**MATERIAL FOR THE TASK**
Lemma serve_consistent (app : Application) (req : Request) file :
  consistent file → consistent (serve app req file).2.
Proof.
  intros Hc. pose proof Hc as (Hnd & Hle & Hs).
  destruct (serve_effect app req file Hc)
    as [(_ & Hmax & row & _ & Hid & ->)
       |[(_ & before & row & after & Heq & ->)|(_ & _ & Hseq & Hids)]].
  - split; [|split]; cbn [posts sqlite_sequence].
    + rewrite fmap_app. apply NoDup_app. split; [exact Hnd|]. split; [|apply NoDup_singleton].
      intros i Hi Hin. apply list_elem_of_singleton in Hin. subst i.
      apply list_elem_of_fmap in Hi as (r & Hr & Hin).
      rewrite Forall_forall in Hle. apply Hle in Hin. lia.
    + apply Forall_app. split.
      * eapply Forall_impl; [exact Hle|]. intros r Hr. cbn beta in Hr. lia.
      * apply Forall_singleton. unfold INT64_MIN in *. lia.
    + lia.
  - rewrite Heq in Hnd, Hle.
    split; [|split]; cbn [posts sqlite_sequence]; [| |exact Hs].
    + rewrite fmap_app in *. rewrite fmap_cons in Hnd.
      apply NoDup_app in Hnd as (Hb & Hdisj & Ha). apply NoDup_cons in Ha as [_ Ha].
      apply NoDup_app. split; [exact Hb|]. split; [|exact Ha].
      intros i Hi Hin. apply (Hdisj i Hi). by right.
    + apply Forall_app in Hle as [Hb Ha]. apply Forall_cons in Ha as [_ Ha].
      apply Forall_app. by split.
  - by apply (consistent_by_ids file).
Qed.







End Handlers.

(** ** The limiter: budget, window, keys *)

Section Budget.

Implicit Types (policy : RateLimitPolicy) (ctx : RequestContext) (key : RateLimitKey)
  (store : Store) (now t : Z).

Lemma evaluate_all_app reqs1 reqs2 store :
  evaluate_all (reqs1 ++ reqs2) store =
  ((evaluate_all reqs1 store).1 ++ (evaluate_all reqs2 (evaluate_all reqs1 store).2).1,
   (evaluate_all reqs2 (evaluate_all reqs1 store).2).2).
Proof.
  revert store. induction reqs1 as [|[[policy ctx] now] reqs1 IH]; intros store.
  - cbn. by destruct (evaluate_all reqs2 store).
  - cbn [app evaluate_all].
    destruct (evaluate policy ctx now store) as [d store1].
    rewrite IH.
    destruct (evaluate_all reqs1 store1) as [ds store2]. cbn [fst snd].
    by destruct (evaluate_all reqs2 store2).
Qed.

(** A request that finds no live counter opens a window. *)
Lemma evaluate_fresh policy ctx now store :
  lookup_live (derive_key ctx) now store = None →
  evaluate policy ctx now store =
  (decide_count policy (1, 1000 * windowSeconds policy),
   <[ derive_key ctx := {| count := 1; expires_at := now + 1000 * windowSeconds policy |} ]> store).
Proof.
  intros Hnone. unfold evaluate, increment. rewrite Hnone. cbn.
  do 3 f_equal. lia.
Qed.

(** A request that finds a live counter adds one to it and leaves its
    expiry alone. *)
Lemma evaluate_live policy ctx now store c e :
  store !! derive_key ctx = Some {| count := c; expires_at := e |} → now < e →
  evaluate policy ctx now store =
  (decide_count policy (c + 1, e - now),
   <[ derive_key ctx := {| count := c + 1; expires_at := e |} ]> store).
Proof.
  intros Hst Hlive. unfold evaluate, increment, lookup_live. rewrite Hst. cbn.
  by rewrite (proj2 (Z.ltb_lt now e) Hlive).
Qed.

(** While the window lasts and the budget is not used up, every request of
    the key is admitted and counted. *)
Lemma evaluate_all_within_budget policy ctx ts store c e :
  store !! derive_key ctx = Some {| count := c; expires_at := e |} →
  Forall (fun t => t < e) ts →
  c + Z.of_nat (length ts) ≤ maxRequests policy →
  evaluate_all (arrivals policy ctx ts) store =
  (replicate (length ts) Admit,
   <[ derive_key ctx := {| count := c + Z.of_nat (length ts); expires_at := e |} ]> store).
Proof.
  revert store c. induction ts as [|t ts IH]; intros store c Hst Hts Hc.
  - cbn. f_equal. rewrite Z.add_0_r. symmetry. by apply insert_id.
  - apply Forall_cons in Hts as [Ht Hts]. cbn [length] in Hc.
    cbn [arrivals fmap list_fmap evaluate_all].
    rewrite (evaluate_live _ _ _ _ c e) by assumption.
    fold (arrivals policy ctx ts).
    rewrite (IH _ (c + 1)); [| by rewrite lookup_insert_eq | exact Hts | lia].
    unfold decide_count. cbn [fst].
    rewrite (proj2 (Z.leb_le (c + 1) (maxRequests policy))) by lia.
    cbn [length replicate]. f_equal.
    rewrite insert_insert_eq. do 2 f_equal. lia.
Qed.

...

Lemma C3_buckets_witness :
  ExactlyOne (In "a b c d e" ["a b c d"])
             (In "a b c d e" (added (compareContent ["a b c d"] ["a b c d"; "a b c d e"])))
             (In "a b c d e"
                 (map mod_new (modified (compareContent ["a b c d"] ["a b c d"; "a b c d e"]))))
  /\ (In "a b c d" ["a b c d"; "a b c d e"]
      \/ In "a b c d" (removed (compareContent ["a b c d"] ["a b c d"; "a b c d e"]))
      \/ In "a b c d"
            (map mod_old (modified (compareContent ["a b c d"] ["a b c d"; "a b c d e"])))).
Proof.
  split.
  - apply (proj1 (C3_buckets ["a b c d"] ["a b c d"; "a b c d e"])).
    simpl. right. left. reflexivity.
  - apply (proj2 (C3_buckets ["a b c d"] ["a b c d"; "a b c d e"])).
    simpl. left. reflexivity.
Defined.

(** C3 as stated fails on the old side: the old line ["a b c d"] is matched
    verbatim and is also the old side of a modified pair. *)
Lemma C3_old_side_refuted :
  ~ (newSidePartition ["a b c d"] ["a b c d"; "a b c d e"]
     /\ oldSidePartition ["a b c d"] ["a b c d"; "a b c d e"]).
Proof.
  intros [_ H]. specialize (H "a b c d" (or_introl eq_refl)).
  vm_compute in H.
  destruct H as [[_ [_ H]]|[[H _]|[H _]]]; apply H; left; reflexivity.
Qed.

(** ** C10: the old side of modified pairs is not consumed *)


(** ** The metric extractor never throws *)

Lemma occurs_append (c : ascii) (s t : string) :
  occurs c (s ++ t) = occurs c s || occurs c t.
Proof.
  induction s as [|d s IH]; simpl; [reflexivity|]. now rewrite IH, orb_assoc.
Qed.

**EXERCISE PROMPT**
Search the listing above for "left" and copy every line that holds it.

**EXPECTED OUTPUT**
    simpl. right. left. reflexivity.
    simpl. left. reflexivity.
  destruct H as [[_ [_ H]]|[[H _]|[H _]]]; apply H; left; reflexivity.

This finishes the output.